REQUIRED ACTION:
Please return the lines below verbatim, beginning at the one that has "it_str s ++ (if Nat.eqb" and stopping after the one that has "let s := qlist_iter", and add no other lines.

Collected data entries
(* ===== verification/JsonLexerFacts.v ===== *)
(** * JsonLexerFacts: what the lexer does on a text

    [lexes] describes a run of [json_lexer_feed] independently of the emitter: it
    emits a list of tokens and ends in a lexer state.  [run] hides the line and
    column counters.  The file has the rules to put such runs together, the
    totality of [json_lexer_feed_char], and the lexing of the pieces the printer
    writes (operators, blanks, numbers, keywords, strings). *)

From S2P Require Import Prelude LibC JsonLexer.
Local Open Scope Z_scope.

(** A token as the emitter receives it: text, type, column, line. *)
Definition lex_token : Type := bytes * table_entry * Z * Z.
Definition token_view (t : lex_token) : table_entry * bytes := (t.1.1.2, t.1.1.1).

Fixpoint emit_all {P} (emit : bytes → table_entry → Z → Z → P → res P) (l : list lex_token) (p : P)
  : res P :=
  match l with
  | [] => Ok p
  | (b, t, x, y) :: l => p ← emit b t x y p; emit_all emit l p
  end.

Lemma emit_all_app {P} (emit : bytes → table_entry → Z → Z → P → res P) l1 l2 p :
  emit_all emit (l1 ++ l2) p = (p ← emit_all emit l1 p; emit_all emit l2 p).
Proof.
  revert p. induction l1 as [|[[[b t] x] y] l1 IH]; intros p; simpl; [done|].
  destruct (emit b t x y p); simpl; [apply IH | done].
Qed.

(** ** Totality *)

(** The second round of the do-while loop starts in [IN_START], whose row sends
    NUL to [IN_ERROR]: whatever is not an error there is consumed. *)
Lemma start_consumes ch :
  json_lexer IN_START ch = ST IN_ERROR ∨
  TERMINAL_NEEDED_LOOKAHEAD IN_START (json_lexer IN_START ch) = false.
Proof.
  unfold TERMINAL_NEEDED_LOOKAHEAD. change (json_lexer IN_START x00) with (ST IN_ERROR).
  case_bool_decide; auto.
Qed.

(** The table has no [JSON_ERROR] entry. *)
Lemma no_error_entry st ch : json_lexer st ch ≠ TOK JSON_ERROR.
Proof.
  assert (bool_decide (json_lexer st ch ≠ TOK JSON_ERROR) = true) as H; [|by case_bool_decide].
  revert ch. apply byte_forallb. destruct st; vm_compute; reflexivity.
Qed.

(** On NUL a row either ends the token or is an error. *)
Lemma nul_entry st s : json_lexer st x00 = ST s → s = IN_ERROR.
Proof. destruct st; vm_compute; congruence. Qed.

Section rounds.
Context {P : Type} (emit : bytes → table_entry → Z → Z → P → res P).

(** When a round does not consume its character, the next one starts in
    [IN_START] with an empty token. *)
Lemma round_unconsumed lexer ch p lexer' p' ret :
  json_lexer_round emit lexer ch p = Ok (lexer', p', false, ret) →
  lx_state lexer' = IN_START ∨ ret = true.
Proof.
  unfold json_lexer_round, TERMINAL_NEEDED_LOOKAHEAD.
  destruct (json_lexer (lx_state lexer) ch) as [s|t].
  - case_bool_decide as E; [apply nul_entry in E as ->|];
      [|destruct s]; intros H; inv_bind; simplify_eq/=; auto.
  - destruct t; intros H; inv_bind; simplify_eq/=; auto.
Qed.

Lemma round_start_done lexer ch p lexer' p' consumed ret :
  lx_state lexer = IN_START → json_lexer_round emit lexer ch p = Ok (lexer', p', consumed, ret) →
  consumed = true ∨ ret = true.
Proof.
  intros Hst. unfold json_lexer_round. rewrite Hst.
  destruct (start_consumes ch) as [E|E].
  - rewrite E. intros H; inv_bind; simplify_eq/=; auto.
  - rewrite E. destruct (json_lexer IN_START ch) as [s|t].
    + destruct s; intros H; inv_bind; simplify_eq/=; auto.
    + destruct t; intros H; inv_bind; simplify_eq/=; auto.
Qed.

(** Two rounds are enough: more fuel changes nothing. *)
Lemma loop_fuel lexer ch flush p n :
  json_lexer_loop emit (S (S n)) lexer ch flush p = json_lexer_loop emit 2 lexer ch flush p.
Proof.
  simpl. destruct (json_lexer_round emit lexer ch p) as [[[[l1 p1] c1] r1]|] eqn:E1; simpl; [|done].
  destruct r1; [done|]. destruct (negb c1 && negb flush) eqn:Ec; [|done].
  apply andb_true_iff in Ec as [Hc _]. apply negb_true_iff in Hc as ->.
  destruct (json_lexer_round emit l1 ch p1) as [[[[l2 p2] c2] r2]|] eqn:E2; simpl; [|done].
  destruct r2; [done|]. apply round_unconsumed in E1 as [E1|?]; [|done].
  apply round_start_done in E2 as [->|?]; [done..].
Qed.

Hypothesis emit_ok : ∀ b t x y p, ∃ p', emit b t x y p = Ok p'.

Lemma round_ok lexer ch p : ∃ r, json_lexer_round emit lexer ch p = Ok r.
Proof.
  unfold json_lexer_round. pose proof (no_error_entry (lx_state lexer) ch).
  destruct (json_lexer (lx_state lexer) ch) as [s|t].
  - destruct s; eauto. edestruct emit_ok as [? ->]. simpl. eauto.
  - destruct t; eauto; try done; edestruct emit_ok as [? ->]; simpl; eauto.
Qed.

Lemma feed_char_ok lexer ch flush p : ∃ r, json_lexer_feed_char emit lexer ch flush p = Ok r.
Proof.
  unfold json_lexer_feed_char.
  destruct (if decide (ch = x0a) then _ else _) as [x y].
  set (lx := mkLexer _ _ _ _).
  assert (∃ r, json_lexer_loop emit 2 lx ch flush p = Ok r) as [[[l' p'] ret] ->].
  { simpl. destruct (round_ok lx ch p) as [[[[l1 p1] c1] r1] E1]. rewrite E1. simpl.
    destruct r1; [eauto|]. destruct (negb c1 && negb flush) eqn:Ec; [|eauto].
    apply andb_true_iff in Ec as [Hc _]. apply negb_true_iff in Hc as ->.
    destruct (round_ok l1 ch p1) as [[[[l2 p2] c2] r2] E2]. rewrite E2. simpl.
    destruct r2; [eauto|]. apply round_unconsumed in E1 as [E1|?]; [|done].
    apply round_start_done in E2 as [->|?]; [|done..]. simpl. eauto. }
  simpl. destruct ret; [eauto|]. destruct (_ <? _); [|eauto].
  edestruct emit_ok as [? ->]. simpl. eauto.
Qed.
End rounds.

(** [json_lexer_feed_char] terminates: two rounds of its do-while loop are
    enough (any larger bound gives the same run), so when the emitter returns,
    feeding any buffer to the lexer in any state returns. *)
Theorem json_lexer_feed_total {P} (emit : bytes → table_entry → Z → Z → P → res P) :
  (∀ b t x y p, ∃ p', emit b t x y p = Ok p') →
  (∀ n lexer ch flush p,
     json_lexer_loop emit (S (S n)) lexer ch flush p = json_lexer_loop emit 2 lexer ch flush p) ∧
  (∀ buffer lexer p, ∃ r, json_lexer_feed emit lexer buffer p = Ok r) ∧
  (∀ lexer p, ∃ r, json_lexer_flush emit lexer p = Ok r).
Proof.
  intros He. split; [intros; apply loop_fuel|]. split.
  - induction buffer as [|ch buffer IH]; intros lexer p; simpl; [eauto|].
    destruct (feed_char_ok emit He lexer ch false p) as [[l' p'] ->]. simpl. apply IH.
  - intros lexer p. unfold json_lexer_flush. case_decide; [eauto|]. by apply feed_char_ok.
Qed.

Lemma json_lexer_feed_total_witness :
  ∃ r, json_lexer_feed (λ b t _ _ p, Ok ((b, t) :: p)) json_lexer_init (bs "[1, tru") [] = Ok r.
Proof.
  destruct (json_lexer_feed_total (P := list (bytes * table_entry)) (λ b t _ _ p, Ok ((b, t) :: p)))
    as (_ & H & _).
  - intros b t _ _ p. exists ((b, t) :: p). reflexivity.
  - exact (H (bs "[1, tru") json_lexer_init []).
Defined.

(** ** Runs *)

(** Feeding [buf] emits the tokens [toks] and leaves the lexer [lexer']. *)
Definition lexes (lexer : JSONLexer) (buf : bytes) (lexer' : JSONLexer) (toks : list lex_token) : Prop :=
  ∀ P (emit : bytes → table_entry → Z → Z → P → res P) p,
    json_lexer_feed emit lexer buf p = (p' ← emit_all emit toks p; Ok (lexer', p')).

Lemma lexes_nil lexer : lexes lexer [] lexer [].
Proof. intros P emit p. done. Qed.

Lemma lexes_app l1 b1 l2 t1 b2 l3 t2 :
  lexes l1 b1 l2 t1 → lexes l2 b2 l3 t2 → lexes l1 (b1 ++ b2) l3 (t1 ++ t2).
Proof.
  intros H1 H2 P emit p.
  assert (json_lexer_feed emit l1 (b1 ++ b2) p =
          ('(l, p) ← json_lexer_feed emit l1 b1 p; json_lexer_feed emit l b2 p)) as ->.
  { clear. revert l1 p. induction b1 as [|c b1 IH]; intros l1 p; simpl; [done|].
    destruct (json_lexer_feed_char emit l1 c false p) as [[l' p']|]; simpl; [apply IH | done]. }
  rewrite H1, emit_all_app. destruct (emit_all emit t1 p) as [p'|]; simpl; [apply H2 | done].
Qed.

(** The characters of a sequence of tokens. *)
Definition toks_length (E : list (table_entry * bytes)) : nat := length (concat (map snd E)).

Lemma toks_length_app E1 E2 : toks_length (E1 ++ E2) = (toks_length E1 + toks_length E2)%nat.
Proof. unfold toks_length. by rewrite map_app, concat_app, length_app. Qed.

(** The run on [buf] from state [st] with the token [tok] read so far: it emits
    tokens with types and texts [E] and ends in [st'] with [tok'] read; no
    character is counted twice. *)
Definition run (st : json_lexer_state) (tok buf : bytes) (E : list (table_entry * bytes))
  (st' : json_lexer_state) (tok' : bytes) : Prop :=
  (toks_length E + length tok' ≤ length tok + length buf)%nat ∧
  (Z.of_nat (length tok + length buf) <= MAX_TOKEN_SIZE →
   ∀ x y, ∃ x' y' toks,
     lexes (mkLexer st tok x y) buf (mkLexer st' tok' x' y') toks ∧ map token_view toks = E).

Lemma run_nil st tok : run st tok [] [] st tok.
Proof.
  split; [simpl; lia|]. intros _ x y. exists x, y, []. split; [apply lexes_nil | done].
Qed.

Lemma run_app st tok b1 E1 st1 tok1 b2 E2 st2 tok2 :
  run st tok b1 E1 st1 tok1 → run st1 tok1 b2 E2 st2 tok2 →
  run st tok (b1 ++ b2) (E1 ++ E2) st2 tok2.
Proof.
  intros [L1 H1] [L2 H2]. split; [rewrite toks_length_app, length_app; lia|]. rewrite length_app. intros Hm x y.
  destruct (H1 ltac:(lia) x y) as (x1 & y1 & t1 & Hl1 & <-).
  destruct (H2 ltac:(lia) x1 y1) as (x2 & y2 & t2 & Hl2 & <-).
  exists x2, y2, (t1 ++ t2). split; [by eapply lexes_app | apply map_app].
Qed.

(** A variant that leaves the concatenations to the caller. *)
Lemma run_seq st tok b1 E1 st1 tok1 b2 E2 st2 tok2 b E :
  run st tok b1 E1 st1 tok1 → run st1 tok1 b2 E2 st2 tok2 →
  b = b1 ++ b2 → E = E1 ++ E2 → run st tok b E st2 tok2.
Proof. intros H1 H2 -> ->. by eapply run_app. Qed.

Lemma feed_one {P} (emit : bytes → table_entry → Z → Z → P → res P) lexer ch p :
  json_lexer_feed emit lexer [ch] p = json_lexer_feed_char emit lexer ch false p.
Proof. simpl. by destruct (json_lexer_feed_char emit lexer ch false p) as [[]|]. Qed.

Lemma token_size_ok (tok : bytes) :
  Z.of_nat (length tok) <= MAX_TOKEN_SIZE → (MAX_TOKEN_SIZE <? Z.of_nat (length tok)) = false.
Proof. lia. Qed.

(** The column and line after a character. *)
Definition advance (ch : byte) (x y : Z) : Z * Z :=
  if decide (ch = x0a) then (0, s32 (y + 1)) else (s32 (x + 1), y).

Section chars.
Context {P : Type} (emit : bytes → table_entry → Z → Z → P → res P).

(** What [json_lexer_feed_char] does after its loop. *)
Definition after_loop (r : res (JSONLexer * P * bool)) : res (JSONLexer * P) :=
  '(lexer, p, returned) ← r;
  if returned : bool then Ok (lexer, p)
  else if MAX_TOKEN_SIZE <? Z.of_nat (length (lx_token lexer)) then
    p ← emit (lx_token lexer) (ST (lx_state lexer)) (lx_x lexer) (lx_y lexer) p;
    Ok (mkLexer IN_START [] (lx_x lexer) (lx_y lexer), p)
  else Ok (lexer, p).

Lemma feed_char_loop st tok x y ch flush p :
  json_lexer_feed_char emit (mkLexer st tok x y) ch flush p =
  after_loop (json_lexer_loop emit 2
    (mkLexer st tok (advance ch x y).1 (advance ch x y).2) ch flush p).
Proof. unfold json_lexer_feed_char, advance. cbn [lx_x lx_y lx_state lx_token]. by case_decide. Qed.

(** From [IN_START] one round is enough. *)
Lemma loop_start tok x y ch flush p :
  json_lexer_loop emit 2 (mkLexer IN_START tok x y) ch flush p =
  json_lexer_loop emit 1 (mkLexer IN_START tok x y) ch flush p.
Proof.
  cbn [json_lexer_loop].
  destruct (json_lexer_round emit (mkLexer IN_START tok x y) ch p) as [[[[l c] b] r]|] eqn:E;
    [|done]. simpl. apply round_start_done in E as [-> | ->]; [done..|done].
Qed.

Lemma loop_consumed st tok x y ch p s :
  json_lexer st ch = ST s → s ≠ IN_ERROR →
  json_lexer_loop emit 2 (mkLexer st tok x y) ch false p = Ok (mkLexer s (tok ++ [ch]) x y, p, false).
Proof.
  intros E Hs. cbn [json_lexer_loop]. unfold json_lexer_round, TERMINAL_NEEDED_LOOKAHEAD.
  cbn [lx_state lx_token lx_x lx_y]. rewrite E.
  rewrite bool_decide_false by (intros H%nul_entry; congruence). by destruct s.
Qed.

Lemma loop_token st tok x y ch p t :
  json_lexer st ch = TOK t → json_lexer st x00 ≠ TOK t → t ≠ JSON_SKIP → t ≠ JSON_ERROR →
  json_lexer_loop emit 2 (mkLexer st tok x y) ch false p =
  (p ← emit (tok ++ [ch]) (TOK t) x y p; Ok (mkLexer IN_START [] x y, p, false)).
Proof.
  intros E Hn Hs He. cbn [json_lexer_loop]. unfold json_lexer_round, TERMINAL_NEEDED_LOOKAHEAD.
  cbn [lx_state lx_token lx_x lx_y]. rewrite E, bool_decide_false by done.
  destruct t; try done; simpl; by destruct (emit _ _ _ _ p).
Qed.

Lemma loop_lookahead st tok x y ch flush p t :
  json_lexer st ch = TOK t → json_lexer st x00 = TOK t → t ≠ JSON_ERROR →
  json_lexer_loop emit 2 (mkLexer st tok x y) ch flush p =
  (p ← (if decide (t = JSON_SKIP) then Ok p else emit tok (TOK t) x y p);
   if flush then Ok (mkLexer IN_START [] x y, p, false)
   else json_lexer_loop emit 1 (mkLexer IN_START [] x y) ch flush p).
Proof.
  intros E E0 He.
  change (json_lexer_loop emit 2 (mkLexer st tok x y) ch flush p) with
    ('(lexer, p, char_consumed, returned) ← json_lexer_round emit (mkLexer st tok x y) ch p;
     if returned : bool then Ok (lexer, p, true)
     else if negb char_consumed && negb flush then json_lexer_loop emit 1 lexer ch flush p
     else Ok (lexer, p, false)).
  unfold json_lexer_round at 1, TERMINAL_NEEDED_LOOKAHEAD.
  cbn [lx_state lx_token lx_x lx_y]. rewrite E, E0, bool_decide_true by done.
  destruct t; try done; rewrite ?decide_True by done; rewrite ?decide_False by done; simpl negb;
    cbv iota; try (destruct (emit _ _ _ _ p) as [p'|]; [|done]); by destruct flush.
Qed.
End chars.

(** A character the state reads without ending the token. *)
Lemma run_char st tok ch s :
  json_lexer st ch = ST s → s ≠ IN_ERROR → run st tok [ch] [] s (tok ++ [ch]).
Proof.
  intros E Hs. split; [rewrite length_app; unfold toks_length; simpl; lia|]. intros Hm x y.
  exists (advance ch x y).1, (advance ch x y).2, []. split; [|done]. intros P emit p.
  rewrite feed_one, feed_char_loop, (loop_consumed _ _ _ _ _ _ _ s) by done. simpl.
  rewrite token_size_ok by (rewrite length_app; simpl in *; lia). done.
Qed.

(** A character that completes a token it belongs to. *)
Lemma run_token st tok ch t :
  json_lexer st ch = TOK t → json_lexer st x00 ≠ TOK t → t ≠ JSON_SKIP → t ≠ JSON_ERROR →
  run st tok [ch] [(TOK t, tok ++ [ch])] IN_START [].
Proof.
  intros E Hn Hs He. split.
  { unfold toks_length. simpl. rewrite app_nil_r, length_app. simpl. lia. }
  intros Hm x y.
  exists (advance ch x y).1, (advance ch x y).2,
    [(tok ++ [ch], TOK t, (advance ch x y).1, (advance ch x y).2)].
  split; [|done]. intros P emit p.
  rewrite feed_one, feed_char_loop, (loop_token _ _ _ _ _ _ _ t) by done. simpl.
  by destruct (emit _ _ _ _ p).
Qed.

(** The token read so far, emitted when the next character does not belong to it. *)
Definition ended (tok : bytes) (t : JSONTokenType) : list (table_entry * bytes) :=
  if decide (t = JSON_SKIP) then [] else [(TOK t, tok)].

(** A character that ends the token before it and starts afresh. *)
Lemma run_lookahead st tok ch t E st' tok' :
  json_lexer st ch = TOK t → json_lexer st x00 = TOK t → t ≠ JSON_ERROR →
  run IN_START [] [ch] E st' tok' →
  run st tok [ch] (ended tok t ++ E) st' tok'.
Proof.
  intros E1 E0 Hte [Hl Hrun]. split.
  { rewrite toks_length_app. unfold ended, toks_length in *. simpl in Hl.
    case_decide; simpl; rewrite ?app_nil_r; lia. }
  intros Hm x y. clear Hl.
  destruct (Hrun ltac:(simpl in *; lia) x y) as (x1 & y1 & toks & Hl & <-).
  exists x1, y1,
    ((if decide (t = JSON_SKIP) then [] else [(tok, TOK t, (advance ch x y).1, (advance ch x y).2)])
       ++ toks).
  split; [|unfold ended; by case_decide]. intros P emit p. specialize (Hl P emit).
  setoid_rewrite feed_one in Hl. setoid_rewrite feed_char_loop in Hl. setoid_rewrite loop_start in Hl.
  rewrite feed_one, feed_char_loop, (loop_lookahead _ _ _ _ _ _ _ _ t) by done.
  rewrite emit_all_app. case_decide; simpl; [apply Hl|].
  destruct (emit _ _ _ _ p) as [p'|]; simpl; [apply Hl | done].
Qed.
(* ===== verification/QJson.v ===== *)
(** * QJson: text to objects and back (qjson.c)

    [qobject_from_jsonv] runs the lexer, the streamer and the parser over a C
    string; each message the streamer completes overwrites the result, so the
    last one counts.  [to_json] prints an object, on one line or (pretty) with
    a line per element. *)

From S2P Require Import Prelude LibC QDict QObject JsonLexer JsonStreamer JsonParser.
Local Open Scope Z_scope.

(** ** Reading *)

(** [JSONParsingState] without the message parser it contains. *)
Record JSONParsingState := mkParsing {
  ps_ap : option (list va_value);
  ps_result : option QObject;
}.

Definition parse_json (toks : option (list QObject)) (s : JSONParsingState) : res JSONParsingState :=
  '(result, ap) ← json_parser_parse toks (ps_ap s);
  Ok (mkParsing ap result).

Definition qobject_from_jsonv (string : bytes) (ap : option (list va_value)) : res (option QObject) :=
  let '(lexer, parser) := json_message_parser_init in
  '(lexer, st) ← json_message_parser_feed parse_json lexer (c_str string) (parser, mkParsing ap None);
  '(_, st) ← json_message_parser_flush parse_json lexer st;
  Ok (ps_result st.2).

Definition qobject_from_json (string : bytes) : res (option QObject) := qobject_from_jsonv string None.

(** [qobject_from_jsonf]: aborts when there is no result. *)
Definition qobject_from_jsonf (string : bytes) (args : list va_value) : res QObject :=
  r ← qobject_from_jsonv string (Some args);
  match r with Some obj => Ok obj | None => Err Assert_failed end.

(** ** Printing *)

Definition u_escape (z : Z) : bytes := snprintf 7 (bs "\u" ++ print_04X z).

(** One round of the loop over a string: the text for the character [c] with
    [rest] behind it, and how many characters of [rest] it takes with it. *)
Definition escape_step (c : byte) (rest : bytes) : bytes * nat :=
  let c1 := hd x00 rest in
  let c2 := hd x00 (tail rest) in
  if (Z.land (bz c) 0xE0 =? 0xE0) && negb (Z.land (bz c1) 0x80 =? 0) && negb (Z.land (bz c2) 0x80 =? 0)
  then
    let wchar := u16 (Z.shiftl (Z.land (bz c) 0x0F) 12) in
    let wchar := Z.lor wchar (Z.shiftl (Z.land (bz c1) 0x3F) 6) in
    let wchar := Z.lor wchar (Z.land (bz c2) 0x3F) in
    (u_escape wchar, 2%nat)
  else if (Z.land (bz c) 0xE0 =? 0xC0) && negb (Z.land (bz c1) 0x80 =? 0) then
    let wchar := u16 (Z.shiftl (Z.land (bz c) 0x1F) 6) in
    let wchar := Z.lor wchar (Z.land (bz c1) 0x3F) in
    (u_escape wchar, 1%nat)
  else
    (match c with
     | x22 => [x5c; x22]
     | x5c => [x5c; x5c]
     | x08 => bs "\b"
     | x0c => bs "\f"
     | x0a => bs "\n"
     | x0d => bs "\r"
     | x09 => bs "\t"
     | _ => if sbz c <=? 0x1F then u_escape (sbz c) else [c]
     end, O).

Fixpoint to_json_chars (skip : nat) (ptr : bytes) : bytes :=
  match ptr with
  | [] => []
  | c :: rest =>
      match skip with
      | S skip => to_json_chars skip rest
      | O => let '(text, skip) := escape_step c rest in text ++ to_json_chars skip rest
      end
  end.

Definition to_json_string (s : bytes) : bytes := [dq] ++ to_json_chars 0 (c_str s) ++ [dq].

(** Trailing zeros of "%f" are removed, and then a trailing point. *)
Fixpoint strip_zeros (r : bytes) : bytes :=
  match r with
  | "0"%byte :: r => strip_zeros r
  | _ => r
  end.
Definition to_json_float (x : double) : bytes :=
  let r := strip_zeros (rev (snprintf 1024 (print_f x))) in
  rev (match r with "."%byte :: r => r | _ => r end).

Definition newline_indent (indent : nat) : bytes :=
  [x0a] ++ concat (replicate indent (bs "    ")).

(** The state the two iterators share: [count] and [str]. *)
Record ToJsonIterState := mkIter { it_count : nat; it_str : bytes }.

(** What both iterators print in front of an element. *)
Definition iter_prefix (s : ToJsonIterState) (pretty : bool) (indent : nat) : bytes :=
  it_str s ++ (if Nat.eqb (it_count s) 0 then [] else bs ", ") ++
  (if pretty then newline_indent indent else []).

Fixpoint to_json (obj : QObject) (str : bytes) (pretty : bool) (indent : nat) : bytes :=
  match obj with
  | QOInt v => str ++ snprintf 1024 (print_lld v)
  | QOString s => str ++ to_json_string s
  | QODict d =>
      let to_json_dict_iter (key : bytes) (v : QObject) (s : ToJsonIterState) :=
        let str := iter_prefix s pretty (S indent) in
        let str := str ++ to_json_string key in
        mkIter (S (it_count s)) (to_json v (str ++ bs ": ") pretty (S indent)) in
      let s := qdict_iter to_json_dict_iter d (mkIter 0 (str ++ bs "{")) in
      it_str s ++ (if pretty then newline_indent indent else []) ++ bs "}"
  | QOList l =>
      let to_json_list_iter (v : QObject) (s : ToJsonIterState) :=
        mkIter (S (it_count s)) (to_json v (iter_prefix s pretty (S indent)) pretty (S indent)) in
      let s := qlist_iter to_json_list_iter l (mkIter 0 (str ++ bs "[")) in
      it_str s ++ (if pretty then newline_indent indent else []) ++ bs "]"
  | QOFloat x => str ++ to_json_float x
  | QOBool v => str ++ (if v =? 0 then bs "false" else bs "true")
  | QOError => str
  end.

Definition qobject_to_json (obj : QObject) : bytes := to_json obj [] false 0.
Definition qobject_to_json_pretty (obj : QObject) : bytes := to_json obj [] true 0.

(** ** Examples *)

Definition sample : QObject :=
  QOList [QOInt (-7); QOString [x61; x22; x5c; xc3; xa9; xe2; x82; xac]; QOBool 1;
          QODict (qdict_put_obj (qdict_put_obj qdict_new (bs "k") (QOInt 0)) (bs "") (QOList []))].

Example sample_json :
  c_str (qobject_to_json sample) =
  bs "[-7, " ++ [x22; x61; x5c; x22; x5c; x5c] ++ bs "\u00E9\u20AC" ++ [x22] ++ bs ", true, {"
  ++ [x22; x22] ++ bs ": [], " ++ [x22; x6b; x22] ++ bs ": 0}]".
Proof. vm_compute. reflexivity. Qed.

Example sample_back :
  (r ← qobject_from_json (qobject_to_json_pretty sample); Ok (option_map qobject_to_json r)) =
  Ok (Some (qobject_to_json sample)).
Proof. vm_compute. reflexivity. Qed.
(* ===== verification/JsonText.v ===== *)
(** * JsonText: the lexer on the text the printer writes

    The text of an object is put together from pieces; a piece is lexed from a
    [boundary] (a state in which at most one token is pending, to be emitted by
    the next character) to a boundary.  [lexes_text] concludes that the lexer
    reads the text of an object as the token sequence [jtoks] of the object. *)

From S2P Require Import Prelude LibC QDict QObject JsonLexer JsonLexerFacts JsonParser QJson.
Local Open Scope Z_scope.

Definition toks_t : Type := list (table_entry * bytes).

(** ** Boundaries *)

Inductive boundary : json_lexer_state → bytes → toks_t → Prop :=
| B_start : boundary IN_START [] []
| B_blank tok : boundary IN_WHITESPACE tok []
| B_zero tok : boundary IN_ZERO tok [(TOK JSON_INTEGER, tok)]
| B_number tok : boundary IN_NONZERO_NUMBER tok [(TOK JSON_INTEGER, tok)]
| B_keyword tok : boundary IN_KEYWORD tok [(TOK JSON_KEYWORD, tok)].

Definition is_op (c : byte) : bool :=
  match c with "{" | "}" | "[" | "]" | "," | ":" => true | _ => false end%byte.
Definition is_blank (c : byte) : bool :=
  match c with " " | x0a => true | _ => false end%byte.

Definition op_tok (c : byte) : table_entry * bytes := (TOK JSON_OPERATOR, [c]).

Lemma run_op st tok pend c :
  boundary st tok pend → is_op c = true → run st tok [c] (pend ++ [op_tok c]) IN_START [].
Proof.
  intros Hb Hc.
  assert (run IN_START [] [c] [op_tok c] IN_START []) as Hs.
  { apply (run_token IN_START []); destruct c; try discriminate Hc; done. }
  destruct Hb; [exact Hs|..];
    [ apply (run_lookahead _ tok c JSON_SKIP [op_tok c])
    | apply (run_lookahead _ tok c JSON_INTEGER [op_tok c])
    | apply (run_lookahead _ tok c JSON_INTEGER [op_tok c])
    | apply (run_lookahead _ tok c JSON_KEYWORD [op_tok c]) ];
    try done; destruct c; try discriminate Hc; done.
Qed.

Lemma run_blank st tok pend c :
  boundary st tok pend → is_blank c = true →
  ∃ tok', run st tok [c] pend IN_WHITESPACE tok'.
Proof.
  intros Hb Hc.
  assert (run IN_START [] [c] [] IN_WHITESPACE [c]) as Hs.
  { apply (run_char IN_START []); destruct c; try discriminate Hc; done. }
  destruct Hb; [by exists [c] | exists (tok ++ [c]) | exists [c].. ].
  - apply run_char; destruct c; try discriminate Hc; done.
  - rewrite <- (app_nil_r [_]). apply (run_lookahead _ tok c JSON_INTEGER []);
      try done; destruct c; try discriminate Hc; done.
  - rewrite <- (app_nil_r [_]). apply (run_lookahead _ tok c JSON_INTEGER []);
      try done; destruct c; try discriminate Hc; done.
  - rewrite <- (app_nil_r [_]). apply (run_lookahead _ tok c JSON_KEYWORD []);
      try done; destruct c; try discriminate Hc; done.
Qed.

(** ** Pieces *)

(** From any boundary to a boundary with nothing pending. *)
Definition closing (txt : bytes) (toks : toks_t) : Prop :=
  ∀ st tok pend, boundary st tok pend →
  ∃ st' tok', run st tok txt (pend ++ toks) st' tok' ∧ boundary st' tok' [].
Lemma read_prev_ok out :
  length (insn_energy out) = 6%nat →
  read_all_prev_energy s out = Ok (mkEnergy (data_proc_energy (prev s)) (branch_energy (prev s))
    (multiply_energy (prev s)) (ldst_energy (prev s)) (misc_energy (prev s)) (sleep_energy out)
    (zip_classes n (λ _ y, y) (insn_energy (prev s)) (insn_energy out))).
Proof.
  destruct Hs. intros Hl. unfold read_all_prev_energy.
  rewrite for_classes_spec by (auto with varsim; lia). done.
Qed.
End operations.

ANSWER:
  it_str s ++ (if Nat.eqb (it_count s) 0 then [] else bs ", ") ++
  (if pretty then newline_indent indent else []).

Fixpoint to_json (obj : QObject) (str : bytes) (pretty : bool) (indent : nat) : bytes :=
  match obj with
  | QOInt v => str ++ snprintf 1024 (print_lld v)
  | QOString s => str ++ to_json_string s
  | QODict d =>
      let to_json_dict_iter (key : bytes) (v : QObject) (s : ToJsonIterState) :=
        let str := iter_prefix s pretty (S indent) in
        let str := str ++ to_json_string key in
        mkIter (S (it_count s)) (to_json v (str ++ bs ": ") pretty (S indent)) in
      let s := qdict_iter to_json_dict_iter d (mkIter 0 (str ++ bs "{")) in
      it_str s ++ (if pretty then newline_indent indent else []) ++ bs "}"
  | QOList l =>
      let to_json_list_iter (v : QObject) (s : ToJsonIterState) :=
        mkIter (S (it_count s)) (to_json v (iter_prefix s pretty (S indent)) pretty (S indent)) in
      let s := qlist_iter to_json_list_iter l (mkIter 0 (str ++ bs "[")) in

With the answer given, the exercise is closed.